WordPress and Blogger squash the competition as platforms for setting up new blogs. Each platform has benefits and drawbacks. Mom bloggers should choose WordPress.org blogs over WordPress.com blogs. Confusingly, there are two different kinds of WordPress blogs:



  • WordPress.com blogs are 100 percent free and hosted by the team behind WordPress, Automattic. You’re not allowed to use WordPress.com blogs for anything that earns revenue like ads or sponsored content.



  • WordPress.org blogs are still free but are self-hosted, meaning you have to supply your own web hosting through a hosting company.




When your blog is set up on your own hosting account, you have 100 percent control over what you do with your blog. That means as long as you have a good developer, you could feasibly turn a simple blog into a complex content-management system.


Yes, 100 percent control also means that when something goes wrong, it’s up to you to fix it. Luckily, WordPress is hard to break, and it’s so widely used that a quick Internet search will usually turn up a solution. And some hosting companies do have tech support that can help with WordPress setup problems.


WordPress is very widely used. This is important to take into consideration; it means that if you need a WordPress programmer, designer, or any other professional help, these people are extremely easy to find.

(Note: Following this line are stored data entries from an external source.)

Definition no_such_file : error := EText "no such file".
#[export] Instance sample_storage : Storage unit := {
  st_ObjectExists _ b := (Ok false, b);
  st_UploadFiles fs b := (Ok (Z.of_nat (length fs)), b);
  st_DownloadFiles _ b := (Ok tt, b);
  st_DeletePrefix _ b := (Ok tt, b);
  st_Stat _ b := (Err no_such_file, b);
  st_not_exist _ := true;
  st_MkdirAll _ b := (Ok tt, b);
  st_MkdirTemp _ b := (Ok "/tmp/x", b);
  st_WriteFile _ _ b := (Ok tt, b);
  st_Remove _ b := (Ok tt, b);
  st_RemoveAll _ b := (Ok tt, b);
  st_Rename _ _ b := (Ok tt, b);
  st_Command _ b := ("", None, b);
  st_ExtractSparseRegions _ b := (Ok [], b);
  st_WriteManifest _ _ b := (Ok tt, b);
  st_ReadManifest _ b := (Ok [], b);
  st_MergeDiffMemory _ _ _ _ b := (Ok tt, b);
  st_CompressFileZstd _ _ b := (Ok 1, b);
  st_DecompressFileZstd _ _ b := (Ok tt, b)
}.

(** 10.200.0.2 to 10.200.0.4 *)
Definition sample_ip (d : Z) : IP := replicate 10 0 ++ [255; 255; 10; 200; 0; d].
Definition sample_allocator : IPAllocator := {| ipStart := sample_ip 2; ipEnd := sample_ip 4 |}.

Definition sample_service : Service :=
  SetLifecycleHook true
    (NewService true true 0 true 0 "br0" (Some sample_allocator)
       {| dc_DiskMode := "incremental"; dc_MaxChainLength := 3; dc_MaxChainAgeMinutes := 0 |}).

Lemma sample_no_snapshots i sn : db_snapshots sample_db !! i <> Some sn.
Proof. apply lookup_empty_Some. Qed.

Lemma sample_db_ok `{CL : ChainLimit} : db_ok sample_db.
Proof.
  split.
  - apply sample_keys.
  - intros i j r r' [[-> ->]|[-> ->]]%sample_rows [[-> ->]|[-> ->]]%sample_rows; first [done | vm_compute; congruence].
  - intros i j r r' x [[-> ->]|[-> ->]]%sample_rows [[-> ->]|[-> ->]]%sample_rows; first [done | vm_compute; congruence].
  - intros i j r r' x [[-> ->]|[-> ->]]%sample_rows [[-> ->]|[-> ->]]%sample_rows; first [done | vm_compute; congruence].
  - intros i r x [[-> ->]|[-> ->]]%sample_rows E; by vm_compute in E.
  - intros i r [[-> ->]|[-> ->]]%sample_rows; by eexists.
  - intros i r [[-> ->]|[-> ->]]%sample_rows E; [done | by destruct E].
  - intros l ->%list_elem_of_singleton. by eexists.
  - vm_compute. repeat constructor. set_solver.
  - intros i sn H. by destruct (sample_no_snapshots _ _ H).
  - intros i sn H. by destruct (sample_no_snapshots _ _ H).
  - intros i sn p H. by destruct (sample_no_snapshots _ _ H).
  - exists (fun _ => O). intros i sn p H. by destruct (sample_no_snapshots _ _ H).
  - intros i sn m H. by destruct (sample_no_snapshots _ _ H).
Qed.

(** Three snapshots of "vm-a": a full one and two incremental ones on top. *)
Definition sample_snap (id : string) (parent : option string) (ty : SnapType) (t : Z) : Snapshot :=
  newSnapshot id t "vm-a" parent ty ("snapshots/vm-a/" +:+ id) 100 MetaEmpty.
Definition add_snap (sn : Snapshot) (db : DB) : DB := db <| db_snapshots := <[sn_ID sn := sn]> (db_snapshots db) |>.
Definition sample_snap1 := sample_snap "s1" None TypeFull 1.
Definition sample_snap2 := sample_snap "s2" (Some "s1") TypeIncremental 2.
Definition sample_snap3 := sample_snap "s3" (Some "s2") TypeIncremental 3.
Definition sample_chain_db : DB := add_snap sample_snap3 (add_snap sample_snap2 (add_snap sample_snap1 sample_db)).
Definition sample_chain_world : World unit unit := sample_world <| w_db := sample_chain_db |>.

Lemma sample_chain_db_ok `{CL : ChainLimit} : db_ok sample_chain_db.
Proof.
  unfold sample_chain_db, add_snap.
  apply db_ok_snap_add; [apply db_ok_snap_add; [apply db_ok_snap_add; [apply sample_db_ok |..] |..] |..];
    try done; try (by eexists); intros p [= <-]; by eexists.
Qed.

This is not the case with blogging platforms like TypePad, Movable Type, or SquareSpace. WordPress also has a huge developer community that offers tens of thousands of mostly free plugins that will add features to your blog with just a few mouse clicks. (Plugins are mini programs that add features and functions to your WordPress blog.)


Plugins can help you manage images, add community-building functions, integrate Twitter and Facebook elements, track and analyze your blog readers, or add tons of other features that will make blogging easier and more efficient.

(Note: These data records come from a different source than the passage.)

Lemma delete_pass_progress l x (w : W) :
  no_faults w -> x ∈ l -> db_snapshots (w_db w) !! sn_ID x = Some x ->
  (forall i y, db_snapshots (w_db w) !! i = Some y -> sn_ParentSnapshotID y <> Some (sn_ID x)) ->
  (delete_pass s l w).1 = true.
Proof.
  revert w. induction l as [|y l IH]; intros w Hf Hx Hs Hc; [by apply not_elem_of_nil in Hx |].
  cbn [delete_pass]. unfold bind. destruct (decide (sn_ID y = sn_ID x)) as [E|E].
  - rewrite E. pose proof (DeleteSnapshot_no_faults (sn_ID x) w x Hf Hs Hc) as Hok.
    destruct (DeleteSnapshot s (sn_ID x) w) as [r w1]. cbn in Hok. destruct (delete_pass s l w1). cbn. by rewrite Hok.
  - apply elem_of_cons in Hx as [->|Hx]; [done |].
    pose proof (delete_keeps (sn_ID y) (sn_ID x) w x E Hs) as H1.
    pose proof (keeps_only_DeleteSnapshot (sn_ID y) w) as (_ & _ & _ & _ & H2).
    assert (Hf1 : no_faults (DeleteSnapshot s (sn_ID y) w).2).
    { apply no_faults_keeps; [|done]. unfold DeleteSnapshot, SnapGetByID, SnapDelete. go_keeps. }
    destruct (DeleteSnapshot s (sn_ID y) w) as [r w1]. cbn in H1, H2, Hf1.
    specialize (IH w1 Hf1 Hx H1). destruct (delete_pass s l w1). cbn in *. rewrite IH; [by rewrite orb_true_r |].
    intros i z Hz. eapply Hc. by apply H2.
Qed.

(** A VM with snapshots has one without children. *)
Lemma childless db v : db_ok db -> snaps_of db v <> [] -> exists x, x ∈ snaps_of db v /\
  db_snapshots db !! sn_ID x = Some x /\ forall i y, db_snapshots db !! i = Some y -> sn_ParentSnapshotID y <> Some (sn_ID x).
Proof.
  intros Hok Hne. destruct (ok_snap_rank _ Hok) as [rank Hrank].
  destruct (list_argmax (fun x => rank (sn_ID x)) _ Hne) as (x & Hx & Hmax). exists x. split; [done |].
  apply elem_of_snaps_of in Hx as (i & Hi & Hv). pose proof (ok_snap_key _ Hok _ _ Hi) as Hid. rewrite Hid.
  split; [done |]. intros j y Hy Hp. destruct (ok_snap_parent _ Hok _ _ _ Hy Hp) as (sp & Hsp & Evm).
  assert (sp = x) as -> by congruence. pose proof (Hrank _ _ _ Hy Hp). pose proof (ok_snap_key _ Hok _ _ Hy).
  assert (y ∈ snaps_of db v) as Hyin by (apply elem_of_snaps_of; exists j; split; congruence).
  specialize (Hmax y Hyin). cbn in Hmax. rewrite Hid in Hmax. subst j. lia.
Qed.

Lemma keeps_env_delete_pass l : keeps same_env (delete_pass s l : M W _).
Proof.
  induction l; cbn [delete_pass]; [go_keeps |]. unfold DeleteSnapshot, SnapGetByID, SnapDelete. go_keeps.
Qed.
Lemma inv_delete_pass_ok l (w : W) : db_ok (w_db w) -> db_ok (w_db (delete_pass s l w).2).
Proof.
  revert w. induction l as [|x l IH]; intros w Hw; [done |]. cbn [delete_pass]. unfold bind.
  pose proof (DeleteSnapshot_cases (sn_ID x) w) as H. destruct (DeleteSnapshot s (sn_ID x) w) as [[r|e] w1].
  - destruct H as (_ & Hc & E). specialize (IH w1). destruct (delete_pass s l w1). apply IH. rewrite E.
    by apply db_ok_snap_delete.
  - specialize (IH w1). destruct (delete_pass s l w1). apply IH. by rewrite H.
Qed.

Lemma delete_all_loop_spec n v (w : W) :
  no_faults w -> db_ok (w_db w) -> (size (db_snapshots (w_db w)) < n)%nat ->
  (delete_all_loop s n v w).1 = Ok tt /\
  (forall i sn, db_snapshots (w_db w) !! i = Some sn -> sn_VMID sn <> v ->
                db_snapshots (w_db (delete_all_loop s n v w).2) !! i = Some sn) /\
  (forall i sn, db_snapshots (w_db (delete_all_loop s n v w).2) !! i = Some sn -> sn_VMID sn <> v).
Proof.
  revert w. induction n as [|n IH]; intros w Hf Hok Hn; [lia |]. cbn [delete_all_loop]. unfold bind_ok, SnapGetByVMID.
  rewrite run_no_faults by done. cbn [fst snd wrap_db].
  set (w1 := tick w <| w_db := _ |>). assert (E1 : w_db w1 = w_db w) by done.
  assert (Hf1 : no_faults w1) by exact Hf.
  destruct (snaps_of (w_db w) v) as [|x0 l0] eqn:Hl.
  { split_and!; [done | done |]. intros i sn Hi E.
    assert (Hin : sn ∈ snaps_of (w_db w) v) by (apply elem_of_snaps_of; exists i; split; [exact Hi | done]).
    rewrite Hl in Hin. by apply not_elem_of_nil in Hin. }
  rewrite <- Hl. set (l := rev (snaps_of (w_db w) v)).
  assert (Hin : forall x, x ∈ l <-> x ∈ snaps_of (w_db w) v).
  { intros x. unfold l. by rewrite list_elem_of_In, <- in_rev, <- list_elem_of_In. }
  destruct (childless (w_db w) v Hok) as (x & Hx & Hxs & Hxc); [by rewrite Hl |].
  pose proof (delete_pass_progress l x w1 Hf1 (proj2 (Hin x) Hx) Hxs Hxc) as Hprog.
  pose proof (delete_pass_size l w1) as [_ Hsize]. specialize (Hsize Hprog).
  pose proof (inv_delete_pass_ok l w1 Hok) as Hok2.
  pose proof (no_faults_keeps _ w1 (keeps_env_delete_pass l) Hf1) as Hf2.
  assert (Hothers : forall i sn, db_snapshots (w_db w) !! i = Some sn -> sn_VMID sn <> v ->
    db_snapshots (w_db (delete_pass s l w1).2) !! i = Some sn).
  { intros i sn Hi Hv. apply delete_pass_keeps; [|done]. intros y Hy E.
    apply Hin, elem_of_snaps_of in Hy as (j & Hj & Hyv). pose proof (ok_snap_key _ Hok _ _ Hj). congruence. }
  assert (Hlt : (size (db_snapshots (w_db (delete_pass s l w1).2)) < size (db_snapshots (w_db w)))%nat) by exact Hsize.
  unfold bind. destruct (delete_pass s l w1) as [b w2]. cbn [fst snd] in *. subst b.
  destruct (IH w2) as (H1 & H2 & H3); [done | done | lia |]. eauto.
Qed.

(** deleteAllSnapshots ends, and removes exactly the snapshots of the VM, when
    no statement fails: each round finds a snapshot without children, so the loop
    ends with none left; the snapshots of other VMs stay as they are. *)
Theorem deleteAllSnapshots_spec v (w : W) :
  svc_snapRepo s = true -> no_faults w -> db_ok (w_db w) ->
  (deleteAllSnapshots s v w).1 = Ok tt /\
  forall i sn, db_snapshots (w_db (deleteAllSnapshots s v w).2) !! i = Some sn <->
               db_snapshots (w_db w) !! i = Some sn /\ sn_VMID sn <> v.
Proof.
  intros Hr Hf Hok. unfold deleteAllSnapshots. rewrite Hr.
  destruct (delete_all_loop_spec (S (size (db_snapshots (w_db w)))) v w Hf Hok) as (H1 & H2 & H3); [lia |].
  split; [done |]. intros i sn. split; [|by intros [??]; apply H2].
  intros Hi. split; [|by eapply H3]. by eapply (keeps_only_loop _ v w).
Qed.
End Delete.

Lemma deleteAllSnapshots_spec_witness :
  let w' := (deleteAllSnapshots sample_service "vm-a" sample_chain_world).2 in
  (deleteAllSnapshots sample_service "vm-a" sample_chain_world).1 = Ok tt /\
  forall i sn, db_snapshots (w_db w') !! i = Some sn <->
               db_snapshots sample_chain_db !! i = Some sn /\ sn_VMID sn <> "vm-a".
Proof.
  apply (deleteAllSnapshots_spec (CL := 5) sample_service "vm-a" sample_chain_world).
  - reflexivity.
  - intros n. reflexivity.
  - apply sample_chain_db_ok.
Defined.

(** ** snapshotGC *)

(** [b] is the parent of [a]; [rtc] of it are the snapshot itself and its ancestors. *)
Definition parent_link (db : DB) (a b : Snapshot) : Prop :=
  exists p, sn_ParentSnapshotID a = Some p /\ db_snapshots db !! p = Some b.

Section GC.
Context {B St : Type} `{!Backend B, !Storage St} {CL : ChainLimit}.
Abbreviation W := (World B St).
Context (s : Service).

Lemma byID_snaps db v p sp :
  db_ok db -> db_snapshots db !! p = Some sp -> sn_VMID sp = v -> byID (snaps_of db v) p = Some sp.
Proof.
  intros Hok Hp Hv. unfold byID. pose proof (ok_snap_key _ Hok _ _ Hp) as Hid.
  destruct (List.find _ _) as [x|] eqn:E.
  - apply find_some in E as [Hx Hxp%bool_decide_eq_true_1]. apply in_rev, list_elem_of_In, elem_of_snaps_of in Hx.
    destruct Hx as (i & Hi & _). pose proof (ok_snap_key _ Hok _ _ Hi). congruence.
  - eapply find_none in E; [|apply in_rev; rewrite rev_involutive; apply list_elem_of_In, elem_of_snaps_of; eauto].
    by rewrite Hid, bool_decide_eq_true_2 in E.
Qed.

(** The snapshots of the list below a rank bound the fuel collectAncestors needs. *)
Definition lower (rank : string -> nat) (all : list Snapshot) (i : string) : nat :=
  length (List.filter (fun x => (rank (sn_ID x) <? rank i)%nat) all).

Lemma lower_lt rank all p i :
  p ∈ all -> (rank (sn_ID p) < rank i)%nat -> (lower rank all (sn_ID p) < lower rank all i)%nat.
Proof.
  intros Hp Hlt. unfold lower. apply (filter_length_lt _ _ all p); [| done | |].
  - intros x _. rewrite !Nat.ltb_lt. lia.
  - apply Nat.ltb_irrefl.
  - by apply Nat.ltb_lt.
Qed.

Lemma collectAncestors_complete rank db v n leaf a :
  db_ok db ->
  (forall i x p, db_snapshots db !! i = Some x -> sn_ParentSnapshotID x = Some p -> (rank p < rank i)%nat) ->
  db_snapshots db !! sn_ID leaf = Some leaf -> sn_VMID leaf = v ->
  (lower rank (snaps_of db v) (sn_ID leaf) <= n)%nat ->
  rtc (parent_link db) leaf a -> a = leaf \/ sn_ID a ∈ collectAncestors n leaf (snaps_of db v).
Proof.
  intros Hok Hrank. revert leaf. induction n as [|n IH]; intros leaf Hl Hv Hn Hr;
    (inversion Hr as [|? b ? (p & Hp & Hb) Hr']; subst; [by left |]); right;
    destruct (ok_snap_parent _ Hok _ _ _ Hl Hp) as (b' & Hb' & Hbv); assert (b' = b) as -> by congruence;
    pose proof (ok_snap_key _ Hok _ _ Hb) as Hid;
    assert (Hbin : b ∈ snaps_of db (sn_VMID leaf)) by (apply elem_of_snaps_of; eauto);
    pose proof (lower_lt rank _ b (sn_ID leaf) Hbin ltac:(rewrite Hid; eauto)) as Hlt; [lia |].
  cbn [collectAncestors]. rewrite Hp, (byID_snaps db _ p b Hok Hb Hbv).
  assert (Hbs : db_snapshots db !! sn_ID b = Some b) by (by rewrite Hid).
  destruct (IH b Hbs Hbv ltac:(lia) Hr') as [->|Hin]; [apply list_elem_of_here |].
  by apply list_elem_of_further.
Qed.

Lemma lower_length rank all i : (lower rank all i <= length all)%nat.
Proof. apply List.filter_length_le. Qed.

Lemma for_each_lookup {A} (l : list A) (body : A -> M W unit) j sn (w : W) :
  (forall x w, x ∈ l -> db_snapshots (w_db w) !! j = Some sn -> db_snapshots (w_db (body x w).2) !! j = Some sn) ->
  db_snapshots (w_db w) !! j = Some sn -> db_snapshots (w_db (for_each l body w).2) !! j = Some sn.
Proof.
  revert w. induction l as [|x l IH]; intros w Hb Hj; [done |]. cbn [for_each]. unfold bind.
  pose proof (Hb x w (list_elem_of_here _ _) Hj) as H1. destruct (body x w) as [u w1]. cbn in H1.
  apply IH; [|done]. intros y w' Hy. apply Hb. by apply list_elem_of_further.
Qed.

Most importantly, WordPress has thousands of professionally designed templates that are free to use. Premium themes are also available for a very affordable price, and these themes are built to include both beautiful designs and high-level features that make them very worth the price you pay.


Once you start blogging, you can never really know where it will take you. Sometimes great opportunities arise that you simply can’t predict. Most professional bloggers don’t start out intending to be professional bloggers — they do it for fun, and then realize they can actually make a business out of it.


So you can never know the kinds of advanced things you may want to do with your blog in the future. You may find, at some point, you want to expand to become a blog network.


You don’t want to do this on Blogger, unless you want to duplicate all your development and maintenance work and costs on multiple blogs — instead of doing all that just once, in one place, the way you can with WordPress. You can actually convert your WordPress blog into a multi-user blogging platform in literally just a few minutes.


Another thing you may want to do someday is add the capability to create a reader forum, especially if you’re great at building community among your readers. WordPress has a companion program called BuddyPress, which was built exactly for this purpose.


As you can tell, WordPress is built to grow with you as your blogging business grows. This may not seem important to you now — but you can certainly hope it will be important to you someday!